### REQUIRED WORK
Among the entries that follow, the required portion opens with the line containing "MkCache [] Keys_new" and closes with the line containing "Definition loc (c". Give that portion again exactly, and nothing else.

Top of SOURCE DATA

(* ===== verification/CmsCache.v ===== *)
(** * The cache of file locations

    Models src/src/XrdCms/XrdCmsCache.hh and XrdCmsCache.cc over the items and the
    hash table of [CmsKey], the queue of waiting requests of [CmsRRQ] and the path
    list of [CmsPList]. An entry keeps for a path the nodes that have the file
    ([hfvec]), that are staging it ([pfvec]) and that were not asked yet
    ([qfvec]); a node that comes back has [Bounced], and every entry that is older
    than that loses the node when it is looked up.

    Every routine that runs under the mutex is a function; [time(0)] is an
    argument. Masks of nodes are 64-bit words. The scrubber's job is the list of
    items that [TickTock] unloaded; it recycles them one by one. *)

From stdpp Require Import base tactics list_numbers numbers option gmap list.
From S2P Require Import Prelude CString OucCRC CmsPList CmsRRQ CmsKey.
#[local] Set Warnings "-clear-no-such-hyp".

(** ** Data *)

(** [XrdCmsSelect]: what the cache reads and writes of a selection. *)
Record XrdCmsSelect := MkSelect {
  Path : XrdCmsKey; InfoP : option RRQInfo; Opts : Z;
  Vec_wf : Z; Vec_hf : Z; Vec_pf : Z; Vec_bf : Z }.

Definition Write : Z := 0x00010.
Definition Advisory : Z := 0x40000.
Definition Pending : Z := 0x80000.
Definition ifWant : Z := 0x0000f.

Definition opt (f : Z) (Sel : XrdCmsSelect) : bool := negb (Z.land (Opts Sel) f =? 0).

Definition set_Path (k : XrdCmsKey) (s : XrdCmsSelect) : XrdCmsSelect :=
  MkSelect k (InfoP s) (Opts s) (Vec_wf s) (Vec_hf s) (Vec_pf s) (Vec_bf s).

(** A vector of bounced nodes that was computed at the clock [End]. *)
Record Bhist := MkBhist { Bh_Vec : Z; Bh_Start : Z; Bh_End : Z }.

(** [XrdCmsCache]; [Store] are the static tables of the items, [RRQ] the queue. *)
Record XrdCmsCache := MkCache {
  Paths : list XrdCmsPList; Store : Keys; CTable : XrdCmsNash; RRQ : XrdCmsRRQ;
  Bounced : list Z; Bhistory : list Bhist; okVec : Z; Tick : Z; Tock : Z; BClock : Z;
  nilTMO : Z; DLTime : Z; QDelay : Z; Bhits : Z; Bmiss : Z; vecHi : Z; isDFS : bool }.

Definition STMax : Z := 64.

(** The constructor; the table's sizes are those of [XrdCmsNash]. *)
Definition XrdCmsCache_new : XrdCmsCache :=
  MkCache [] Keys_new (XrdCmsNash_new 17711 28657) XrdCmsRRQ_new (replicate 64 0)
    (replicate 64 (MkBhist 0 0 0)) 0 (8 * 60 * 60) 0 0 0 5 5 0 0 (-1) false.

Definition put (K : Keys) (N : XrdCmsNash) (q : XrdCmsRRQ) (c : XrdCmsCache) : XrdCmsCache :=
  MkCache (Paths c) K N q (Bounced c) (Bhistory c) (okVec c) (Tick c) (Tock c) (BClock c)
    (nilTMO c) (DLTime c) (QDelay c) (Bhits c) (Bmiss c) (vecHi c) (isDFS c).

Definition set_RRQ (q : XrdCmsRRQ) (c : XrdCmsCache) : XrdCmsCache := put (Store c) (CTable c) q c.

(** The location of an item, and assignments to it. *)
Definition loc (c : XrdCmsCache) (iP : Z) : XrdCmsKeyLoc := Loc (item (Store c) iP).

Definition upd_loc (iP : Z) (f : XrdCmsKeyLoc -> XrdCmsKeyLoc) (c : XrdCmsCache) : XrdCmsCache :=
  put (upd_item iP (set_loc f) (Store c)) (CTable c) (RRQ c) c.

Definition set_vecs (hf pf qf : Z) (l : XrdCmsKeyLoc) : XrdCmsKeyLoc :=
  MkLoc hf pf qf (TOD_B l) (lifeline l) (deadline l) (roPend l) (rwPend l).
Definition set_times (life dead : Z) (l : XrdCmsKeyLoc) : XrdCmsKeyLoc :=
  MkLoc (hfvec l) (pfvec l) (qfvec l) (TOD_B l) life dead (roPend l) (rwPend l).
Definition set_TOD_B (b : Z) (l : XrdCmsKeyLoc) : XrdCmsKeyLoc :=
  MkLoc (hfvec l) (pfvec l) (qfvec l) b (lifeline l) (deadline l) (roPend l) (rwPend l).
Definition set_pend (ro rw : Z) (l : XrdCmsKeyLoc) : XrdCmsKeyLoc :=
  MkLoc (hfvec l) (pfvec l) (qfvec l) (TOD_B l) (lifeline l) (deadline l) ro rw.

Bottom of SOURCE DATA

### EXERCISE RESPONSE
  MkCache [] Keys_new (XrdCmsNash_new 17711 28657) XrdCmsRRQ_new (replicate 64 0)
    (replicate 64 (MkBhist 0 0 0)) 0 (8 * 60 * 60) 0 0 0 5 5 0 0 (-1) false.

Definition put (K : Keys) (N : XrdCmsNash) (q : XrdCmsRRQ) (c : XrdCmsCache) : XrdCmsCache :=
  MkCache (Paths c) K N q (Bounced c) (Bhistory c) (okVec c) (Tick c) (Tock c) (BClock c)
    (nilTMO c) (DLTime c) (QDelay c) (Bhits c) (Bmiss c) (vecHi c) (isDFS c).

Definition set_RRQ (q : XrdCmsRRQ) (c : XrdCmsCache) : XrdCmsCache := put (Store c) (CTable c) q c.

(** The location of an item, and assignments to it. *)
Definition loc (c : XrdCmsCache) (iP : Z) : XrdCmsKeyLoc := Loc (item (Store c) iP).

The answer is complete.